The final day of any music festival is always a bittersweet undertaking. I wasn’t ready to leave my friends or return to the rat race that is New York City. But today Kacey Musgraves and Brandi Carlile would be performing, two of Nashville’s leading female musicians.

Musgraves creates the world in her own image of neon, glitter and rainbows. In a snakeskin pant suit — “I’m braving the cold, though to you guys it’s probably not that cold” she said during her set — with perfectly polished raven mane, and a sharp backing band in matching suits, Musgraves drew an impressive crowd. Throughout her performance, she is all movement of body and spirit.

Just four months after winning Album of the Year at the 2019 Grammy’s with her record “Golden Hour”, she has developed quite the impressive resume with accolades that already include duos with Willie Nelson and Loretta Lynn and a performance with Coldplay’s Chris Martin.

At one point, she looked up at the mountains and gushed.

“I can’t think of a better setting to play this song at, my god,” she said.

“I can’t think of a better setting to play this song at, my god,” she said.

Then she transitioned to “Oh What A World” from “Golden Hour.” By the time she covered The Beatles’ “Here Comes the Sun,” one thing at Telluride was clear: Kasey Musgraves was loved by everyone.

“I hear you have a Golden here, too,” Musgraves said in between songs.

Musgraves, who grew up in Golden, Texas, has seen her fair share of stages, be it among palm trees in Indio Valley for Coachella, in the tropics of Hawaii, the regal walls of London’s Royal Albert Hall or the electric energy of Tokyo.

“To see human compassion happening. Love for music and just love in general. I think it’s imperative that we hold onto that,” she said.

After her set, as stage crew rearranged gear, a woman nearby pointed to the stage where a Joan Jett song played over the loudspeaker.

“I was six years old when I heard this and I was like, ‘Fuck yeah!
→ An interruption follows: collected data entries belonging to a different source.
(** The lazy initialisation of the enterprise-cloud client, when it has
    not happened yet. *)
Lemma AzureOpenAIProvider_initializeClient_run (this : AzureOpenAIProvider) (w : World) :
  not_null (az_client this) && not_null (az_activeConfig this) = false ->
  exists w',
    heap w' = heap w /\ defaultConfig w' = defaultConfig w
    /\ disk w' = disk_after_load (defaultConfig w) (disk w)
    /\ AzureOpenAIProvider_initializeClient (this, w)
       = let cfg := of_azure (providers (shown w)) in
         let r := Some (loaded (defaultConfig w) (disk w)) in
         if truthy (cfg ≫= apiKey) && truthy (cfg ≫= baseUrl) && truthy (cfg ≫= model)
         then (Returned tt,
               ({| az_client := Some (new_AzureOpenAI (cfg ≫= apiKey) (cfg ≫= model)
                                        (js_or_str (cfg ≫= apiVersion) "2025-03-01-preview")
                                        (cfg ≫= baseUrl));
                   az_appConfig := r; az_activeConfig := cfg;
                   az_deploymentName := cfg ≫= model |}, w'))
         else (Thrown (Error "API key, endpoint (baseUrl), or deployment name (model) of Azure OpenAI are not configured. Run the `configure` command"),
               ({| az_client := az_client this; az_appConfig := r;
                   az_activeConfig := az_activeConfig this;
                   az_deploymentName := az_deploymentName this |}, w')).
Proof.
  intros Hinit.
  destruct (call_loadConfig this w) as (w' & E & Hs & Hc & Hh & Hk).
  exists w'. repeat split; try assumption.
  unfold AzureOpenAIProvider_initializeClient.
  unfold bind at 1. unfold get_this at 1. cbn [fst snd]. rewrite Hinit.
  rewrite (bind_returned _ _ _ _ _ E). run_method. rewrite Hs.
  destruct (truthy (of_azure (providers (shown w)) ≫= apiKey)),
    (truthy (of_azure (providers (shown w)) ≫= baseUrl)),
    (truthy (of_azure (providers (shown w)) ≫= model)); reflexivity.
Qed.

Lemma AzureOpenAIProvider_initializeClient_done (this : AzureOpenAIProvider) (w : World) :
  not_null (az_client this) && not_null (az_activeConfig this) = true ->
  AzureOpenAIProvider_initializeClient (this, w) = (Returned tt, (this, w)).
Proof.
  intros Hinit. unfold AzureOpenAIProvider_initializeClient.
  unfold bind at 1. unfold get_this at 1. cbn [fst snd]. now rewrite Hinit.
Qed.
End ProviderFacts.

(** ** The [apiVersion] of a provider block *)

Section ApiVersion.
Context `{Runtime}.

Lemma has_key_apiVersion_declared (c : AppConfig) :
  has_key "apiVersion" (AppConfig_toJs (declared_config c)) = false.
Proof.
  assert (Hb : forall b, has_key "apiVersion" (LLMProviderConfig_toJs (declared b)) = false)
    by (intros [[] [] [] []]; reflexivity).
  destruct c as [d [[a|] [b|] [e|]]]; cbn -[LLMProviderConfig_toJs declared];
    rewrite ?Hb; reflexivity.
Qed.
Lemma reachable_settled n : reachable n -> settled n.
Proof.
  induction 1 as [x Hx | this o fuel r d _ IHthis _ IHb Hrun].
  - apply settled_plain. exact Hx.
  - destruct (op_outcome this o IHthis IHb) as [(r0 & Hret & Hr0) | Hnever].
    + destruct (op_returns_unique _ _ _ _ _ _ _ Hret Hrun) as [-> _]. exact Hr0.
    + exfalso. exact (Hnever _ _ _ Hrun).
Qed.

Lemma reachable_wf n : reachable n -> wfN n.
Proof.
  induction 1 as [x Hx | this o fuel r d _ IHthis _ IHb Hrun].
  - apply wfN_plain. exact Hx.
  - assert (Ho : wfOP o).
    { destruct o; constructor; apply IHb; reflexivity. }
    pose proof (safe_op fuel (engine_is_safe fuel) this o 0 IHthis Ho) as Hsafe.
    unfold run in Hrun. rewrite Hrun in Hsafe. apply Hsafe.
Qed.

(** * The scenarios of the README and of the tests of main.ts *)

Example five_plus_three :
  run (op 100 (value_from 5) (ADD (value_from 3))) = Ret (value_from 8) 0.
Proof. vm_compute. reflexivity. Qed.

Example three_minus_five :
  run (op 100 (value_from 3) (SUB (value_from 5))) = Ret (mkN 0 [DEC; DEC]) 0 /\
  toString (mkN 0 [DEC; DEC]) = "0[DEC, DEC]"%string.
Proof. split; vm_compute; reflexivity. Qed.

Example five_times_three :
  run (op 200 (value_from 5) (MUL (value_from 3))) = Ret (value_from 15) 0.
Proof. vm_compute. reflexivity. Qed.

Example twelve_by_four :
  run (op 200 (value_from 12) (DIV (value_from 4))) = Ret (value_from 3) 0 /\
  toString (value_from 3) = "3"%string.
Proof. split; vm_compute; reflexivity. Qed.

Example five_by_zero :
  exists c,
    run (op 200 (value_from 5) (DIV ZERO)) = Ret (mkN 0 [ADD c]) 0.
Proof. eexists. vm_compute. reflexivity. Qed.

Example five_thirds_rendering :
  toString five_thirds =
  "1[ADD(0[ADD(0[ADD(0[ADD(0[ADD(0[ADD(0[ADD(0[ADD(0[ADD(0[ADD(2[DIV(3)])])])])])])])])])])]"%string.
Proof. vm_compute. reflexivity. Qed.

(** * The claims *)

Lemma never_returns_out_of_fuel this o :
  wfN this -> wfOP o ->
  never_returns (fun f => op f this o) 0 ->
  forall fuel, run (op fuel this o) = OutOfFuel.
Proof.
  intros Hthis Ho Hnever fuel.
  pose proof (safe_op fuel (engine_is_safe fuel) this o 0 Hthis Ho) as Hsafe.
  unfold run. destruct (op fuel this o 0) as [r d| |] eqn:E.
  - exfalso. exact (Hnever _ _ _ E).
  - contradiction.
  - reflexivity.
Qed.
(** Every [SpectrumData] that comes out of the constructor has a
    coordinate mapping, a dispersion of exactly [data.shape[0]] samples
    (also after the fallback and under the log-wavelength transform) in the
    mapping's unit, a cross-dispersion exactly when the data has rank 2 or
    more, a flux made of the data under [unit], and an error exactly when
    it has an uncertainty. *)
Theorem SpectrumData_init_invariants `{E : Externals} (kw : NDData) (s : SpectrumData) :
  SpectrumData___init__ kw = Ok s →
  sp_base s = kw
  ∧ (∃ w n, nd_wcs kw = Some w ∧ shape (nd_data kw) !! 0%nat = Some n
       ∧ shape (q_value (sp_dispersion s)) = [n]
       ∧ length (items (q_value (sp_dispersion s))) = n
       ∧ py_getitem (cunit w) (if decide (length (cunit w) = 3%nat) then -1 else 0)
         = Ok (q_unit (sp_dispersion s)))
  ∧ (sp_cross_dispersion s = None ↔ (length (shape (nd_data kw)) ≤ 1)%nat)
  ∧ sp_flux s = u_Quantity (nd_data kw) (nd_unit kw)
  ∧ (sp_error s = None ↔ nd_uncertainty kw = None).
Proof.
  intros Hs.
  destruct (nd_wcs kw) as [w|] eqn:Hw.
  2:{ unfold SpectrumData___init__ in Hs. by rewrite Hw in Hs. }
  destruct (SpectrumData_init_inv _ _ _ Hs Hw) as (dd & du & cross & Hax & ->).
  destruct (spectrum_axes_cross _ _ _ _ _ Hax) as [Hcross _].
  destruct (spectrum_axes_inv _ _ _ _ _ Hax)
    as (p & n & cands & t & Hp & Hn & Hseq & Hu & Ht & Hdd).
  pose proof (index_sequence_length _ _ _ Hseq) as Hlen.
  assert (length dd = n) as Hdd'.
  { destruct (String.eqb t "WAVE-LOG").
    - destruct Hdd as (v & m & row & c & p2 & _ & _ & _ & _ & _ & ->).
      by rewrite length_fmap.
    - by subst dd. }
  cbn [sp_base sp_dispersion sp_cross_dispersion sp_flux sp_error q_value q_unit
       array1 shape items].
  split; [done|]. split.
  { exists w, n. by rewrite Hdd'. }
  split; [done|]. split; [done|].
  by destruct (nd_uncertainty kw).
Qed.

(** The 2 x 3 spectrum: two dispersion samples, a cross-dispersion, an
    error. *)
Lemma SpectrumData_init_invariants_witness :
  length (items (q_value (sp_dispersion spectrum2d))) = 2%nat
  ∧ sp_cross_dispersion spectrum2d ≠ None
  ∧ sp_error spectrum2d ≠ None.
Proof.
  destruct (SpectrumData_init_invariants (E := Reference.externals)
              spectrum2d_kw spectrum2d)
    as (_ & (w & n & Hw & Hn & _ & Hlen & _) & Hcross & _ & Herr);
    [by vm_compute|].
  injection Hn as <-. split; [exact Hlen|]. split.
  - intros Hnone. apply Hcross in Hnone. cbn in Hnone. lia.
  - intros Hnone. by apply Herr in Hnone.
Defined.

(** ** [CubeData.collapse_to_spectrum] *)

(** The two masked arrays that [collapse_to_spectrum] starts from, for a
    filter mask of the cube's shape. *)
Lemma collapse_to_spectrum_inputs (d : NDData) (n h w : nat) (fm : ndarray bool) :
  nddata_wf d [n; h; w] = true → shape fm = [n; h; w] →
  np_ma_masked_array (nd_data d) (Some (np_logical_not fm))
  = Ok (MkMaskedArray (nd_data d) (np_logical_not fm))
  ∧ ∀ u, nd_uncertainty d = Some u →
      np_ma_masked_array (unc_array u) (Some (np_logical_not fm))
      = Ok (MkMaskedArray (unc_array u) (np_logical_not fm)).
Proof.
  intros Hwf Hfm. destruct (nddata_wf_data _ _ Hwf) as [Hs _]. split.
  - apply np_ma_masked_array_same_shape. cbn. congruence.
  - intros u Hu. destruct (nddata_wf_uncertainty _ _ _ Hwf Hu) as [Hus _].
    apply np_ma_masked_array_same_shape. cbn. congruence.
Qed.

(** [collapse_to_spectrum] with [method="mean"] and a filter mask of the
    cube's shape: when the four masked means return and the dispersion
    axis derives for the reduced shape, the call returns a spectrum of the
    twice-reduced data, with an uncertainty of the source's class over the
    twice-reduced uncertainty array, and the negated reduction mask as
    validity sequence.  The spectrum's [mask] is the negated filter mask,
    still of the cube's 3-D shape. *)
Theorem collapse_to_spectrum_mean `{E : Externals}
    (c : CubeData) (n h w : nat) (fm : ndarray bool) (u : NDUncertainty) (wc : WCS)
    (m1 nm u1 nu : MaskedArray) :
  nddata_wf (cube_base c) [n; h; w] = true →
  shape fm = [n; h; w] →
  nd_uncertainty (cube_base c) = Some u →
  nd_wcs (cube_base c) = Some wc →
  ma_mean (MkMaskedArray (nd_data (cube_base c)) (np_logical_not fm)) 1 = Ok m1 →
  ma_mean m1 1 = Ok nm →
  ma_mean (MkMaskedArray (unc_array u) (np_logical_not fm)) 1 = Ok u1 →
  ma_mean u1 1 = Ok nu →
  is_Ok (spectrum_axes (shape (ma_data nm)) wc) →
  ∃ s, collapse_to_spectrum c "mean" (Some fm) = Ok (s, np_logical_not (ma_mask nm))
    ∧ nd_data (sp_base s) = ma_data nm
    ∧ nd_uncertainty (sp_base s) = Some (MkUncertainty (unc_class u) (ma_data nu))
    ∧ nd_mask (sp_base s) = Some (MaskBool (np_logical_not fm))
    ∧ shape (np_logical_not fm) = [n; h; w]
    ∧ nd_wcs (sp_base s) = nd_wcs (cube_base c)
    ∧ nd_meta (sp_base s) = nd_meta (cube_base c)
    ∧ nd_unit (sp_base s) = nd_unit (cube_base c).
Proof.
  intros Hwf Hfm Hu Hw Hm1 Hnm Hu1 Hnu [[[dd du] cross] Hax].
  destruct (collapse_to_spectrum_inputs _ _ _ _ _ Hwf Hfm) as [Hmd Hud].
  unfold collapse_to_spectrum, uncertainty_array.
  cbn [py_invert]. rsimpl. rewrite Hmd. rsimpl. rewrite Hu. rsimpl.
  rewrite (Hud u Hu). rsimpl. cbn [String.eqb Ascii.eqb Bool.eqb].
  rewrite Hm1. rsimpl. rewrite Hnm. rsimpl. rewrite Hu1. rsimpl. rewrite Hnu. rsimpl.
  unfold SpectrumData___init__. cbn [nd_wcs nd_data ma_mask]. rewrite Hw, Hax. rsimpl.
  eexists. split; [done|]. by cbn.
Qed.

(** The 2 x 2 x 2 cube, every pixel kept. *)
Lemma collapse_to_spectrum_mean_witness :
  ∃ s, collapse_to_spectrum (E := Reference.externals) cube222 "mean"
         (Some (NDArray [2; 2; 2]%nat [true; true; true; true; true; true; true; true]))
       = Ok (s, NDArray [2]%nat [true; true])
    ∧ nd_data (sp_base s) = NDArray [2]%nat [2.5; 6.5]%float.
Proof.
  destruct (collapse_to_spectrum_mean (E := Reference.externals) cube222 2 2 2
              (NDArray [2; 2; 2]%nat [true; true; true; true; true; true; true; true])
              (MkUncertainty "StdDevUncertainty"
                 (NDArray [2; 2; 2]%nat
                    [0.5; 0.25; 0.125; 1.5; 2.5; 3.5; 4.5; 5.5]%float))
              wcs_linear
              (MkMaskedArray (NDArray [2; 2]%nat [2; 3; 6; 7]%float)
                 (NDArray [2; 2]%nat [false; false; false; false]))
              (MkMaskedArray (NDArray [2]%nat [2.5; 6.5]%float)
                 (NDArray [2]%nat [false; false]))
              (MkMaskedArray (NDArray [2; 2]%nat [0.3125; 0.875; 3.5; 4.5]%float)
                 (NDArray [2; 2]%nat [false; false; false; false]))
              (MkMaskedArray (NDArray [2]%nat [0.59375; 4]%float)
                 (NDArray [2]%nat [false; false])))
    as (s & Hs & Hd & _); [reflexivity..| | | | | |].
  - by vm_compute.
  - by vm_compute.
  - by vm_compute.
  - by vm_compute.
  - eexists. by vm_compute.
  - exists s. by rewrite Hd.
Defined.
Girls can do anything!’ — except I didn’t say ‘fuck’ because I was six,” she said.

At 8:48 p.m., as the sun dipped its rays behind Wilson Peak, an announcer got on stage and thanked everyone for coming to the 46th installment of Telluride Bluegrass Festival. Coincidentally, 46 was also the current temperature.

Though Jamie, Abbey and I had agreed to leave the festival Sunday night in order to cut down our six-hour drive to Salt Lake City airport and make our afternoon flights, we all agreed we would stay for most of Brandi Carlile’s set.

The three-time Grammy winning artist sang about love and forgiveness, setting me off into a whirl of different emotions. In between songs, she invited us in on her personal life.

Her family, she said, had a thing about Telluride.

One year, Carlile was scheduled to perform at a previous Telluride Bluegrass Festival, the day after her daughter was born. Like a badass, she performed at the festival, proving that mamas have to make a living, too.

Later in the set, she called up Dierks Bentley to sing “Travelin’ Light,” a track off “The Mountain,” his ACM Album of the Year nominated record [Musgraves’ Golden Hour won] that was inspired by his experiences in Telluride. By the time she tipped her hat to Johnny Cash with a rendition of “Ring of Fire,” one thing was clear: I should have been listening to Carlile’s music for years.

Before exiting the festival, I met up to say goodbye to Alyssa and Lindsay.

“Isn’t it strange how we always end up in the same place?” Alyssa said and winked.

As I walked away, both reluctantly and feeling so fortunate to be able to have experiences like these, I heard Carlile in the distance, “I’m convinced there’s no better festival.”